*** Data for this task Section Begins ***
(** C6. For a vendor wrapper whose sub-header has no b-matrix: with no
    b-value either, [b_matrix] is [None]; with a b-value different from zero,
    evaluating [b_matrix] raises [CSAError]; with a b-value equal to zero,
    [b_matrix] is the 3x3 zero matrix. And [q_vector] is [None] whenever
    [b_matrix] is [None]. *)
Theorem b_matrix_without_recorded_matrix (w : wrapper F) (hdr : csa_header F) :
  csa_of w = Some hdr ->
  (csa_b_matrix hdr = None ->
     (csa_b_value hdr = None -> b_matrix w = Ok None) /\
     (forall bval, csa_b_value hdr = Some bval ->
        scalar_eqb bval (SInt 0) = false ->
        b_matrix w = Raise (CSAError "No B matrix and b value != 0")) /\
     (forall bval, csa_b_value hdr = Some bval ->
        scalar_eqb bval (SInt 0) = true ->
        b_matrix w = Ok (Some zeros3))) /\
  (b_matrix w = Ok None -> q_vector w = Ok None).
Proof.
  intros Hw. split.
  - intros HB. unfold b_matrix. rewrite Hw, HB.
    repeat split.
    + intros Hv. rewrite Hv. reflexivity.
    + intros bval Hv Hz. rewrite Hv, Hz. reflexivity.
    + intros bval Hv Hz. rewrite Hv, Hz. reflexivity.
  - intros Hb. unfold q_vector. rewrite Hb. reflexivity.
Qed.

(** C7. For a vendor wrapper whose sub-header holds the b-matrix [B] and whose
    rotation matrix [R] is available, [b_matrix] is [nearest_pos_semi_def]
    applied to [R^T . (B . R)]. *)
Theorem b_matrix_rotated (w : wrapper F) (hdr : csa_header F) (B R : mat3 F) :
  csa_of w = Some hdr ->
  csa_b_matrix hdr = Some B ->
  rotation_matrix w = Ok (Some R) ->
  b_matrix w = Ok (Some (nearest_pos_semi_def (dot3 (transpose3 R) (dot3 B R)))).
Proof.
  intros Hw HB HR. unfold b_matrix.
  rewrite Hw, HB, HR. cbn [bind].
  rewrite transpose3_involutive. reflexivity.
Qed.

(** ** The mosaic position *)

Lemma mosaic_image_position_formula (d : dcm_data F) (csa : csa_header F) (n : N)
  (p0 p1 p2 a0 a1 a2 b0 b1 b2 v0 v1 v2 : F) (rows cols : N) :
  ImagePositionPatient d = Some (p0, p1, p2) ->
  Rows d = Some rows ->
  Columns d = Some cols ->
  image_orient_patient (MosaicWrapper d csa n) = Some ((a0, b0), (a1, b1), (a2, b2)) ->
  voxel_sizes (MosaicWrapper d csa n) = Some (v0, v1, v2) ->
  image_position (MosaicWrapper d csa n)
  = Some (p0 + (a0 * v0 * ((of_N rows - of_N rows / of_N (mosaic_size_of n)) / of_Z 2)
                + b0 * v1 * ((of_N cols - of_N cols / of_N (mosaic_size_of n)) / of_Z 2)),
          p1 + (a1 * v0 * ((of_N rows - of_N rows / of_N (mosaic_size_of n)) / of_Z 2)
                + b1 * v1 * ((of_N cols - of_N cols / of_N (mosaic_size_of n)) / of_Z 2)),
          p2 + (a2 * v0 * ((of_N rows - of_N rows / of_N (mosaic_size_of n)) / of_Z 2)
                + b2 * v1 * ((of_N cols - of_N cols / of_N (mosaic_size_of n)) / of_Z 2))).
Proof.
  intros Hp Hr Hc Hi Hv.
  unfold image_position. rewrite Hp, Hr, Hc, Hi, Hv. reflexivity.
Qed.

Lemma mosaic_image_position_none (d : dcm_data F) (csa : csa_header F) (n : N) :
  ImagePositionPatient d = None \/ Rows d = None \/ Columns d = None
  \/ image_orient_patient (MosaicWrapper d csa n) = None
  \/ voxel_sizes (MosaicWrapper d csa n) = None ->
  image_position (MosaicWrapper d csa n) = None.
Proof.
  unfold image_position.
  intros [E | [E | [E | [E | E]]]]; rewrite E;
    repeat match goal with
           | |- context [match ?x with _ => _ end] => destruct x
           end; reflexivity.
Qed.

(** ** Volume matching *)

(** X4. [none_matcher] with the default comparison: two [None]s match, one
    [None] does not, two values match when they are equal. *)
Lemma none_matcher_examples :
  none_matcher (@None Z) None (fun x y => Ok (Z.eqb x y)) = Ok true
  /\ none_matcher None (Some 5%Z) (fun x y => Ok (Z.eqb x y)) = Ok false
  /\ none_matcher (Some 3%Z) (Some 3%Z) (fun x y => Ok (Z.eqb x y)) = Ok true
  /\ none_matcher (Some 3%Z) (Some 4%Z) (fun x y => Ok (Z.eqb x y)) = Ok false.
Proof. repeat split. Qed.

Lemma none_matcher_default (in1 in2 : option Z) :
  none_matcher in1 in2 (fun x y => Ok (Z.eqb x y)) = Ok (option_eqb Z.eqb in1 in2).
Proof. destruct in1, in2; reflexivity. Qed.

Lemma maybe_same_volume_as_steps (self other : wrapper F) :
  maybe_same_volume_as self other =
  if negb (matchers_eqb (_get_matchers self) (_get_matchers other)) then Ok false
  else
    orient_ok <- orientation_step self other ;;
    if negb orient_ok then Ok false
    else
      ice_ok <- ice_step self other ;;
      if negb ice_ok then Ok false
      else if instance_numbers_match self other then Ok false
           else if slice_indicators_equal self other then Ok false
                else Ok true.
Proof.
  unfold maybe_same_volume_as, orientation_step, ice_step,
    instance_numbers_match, slice_indicators_equal.
  rewrite none_matcher_default. reflexivity.
Qed.

Lemma maybe_same_volume_as_passed (self other : wrapper F) :
  earlier_steps_pass self other ->
  maybe_same_volume_as self other =
  Ok (negb (instance_numbers_match self other)
      && negb (slice_indicators_equal self other)).
Proof.
  intros (Hm & Ho & Hi).
  rewrite maybe_same_volume_as_steps, Hm, Ho, Hi. cbn [negb bind].
  destruct (instance_numbers_match self other);
    destruct (slice_indicators_equal self other); reflexivity.
Qed.

Lemma maybe_same_volume_as_true (self other : wrapper F) :
  maybe_same_volume_as self other = Ok true ->
  earlier_steps_pass self other
  /\ instance_numbers_match self other = false
  /\ slice_indicators_equal self other = false.
Proof.
  rewrite maybe_same_volume_as_steps. unfold earlier_steps_pass.
  destruct (matchers_eqb (_get_matchers self) (_get_matchers other));
    cbn [negb]; [|discriminate].
  destruct (orientation_step self other) as [[|]|e]; cbn [bind negb];
    try discriminate.
  destruct (ice_step self other) as [[|]|e]; cbn [bind negb];
    try discriminate.
  destruct (instance_numbers_match self other); [discriminate|].
  destruct (slice_indicators_equal self other); [discriminate|].
  intros _. repeat split.
Qed.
*** Data for this task Section Ends ***
__Your instructions__: Go through the records above and count every line that includes "bind". Give the number and nothing else.

__Solution__: 4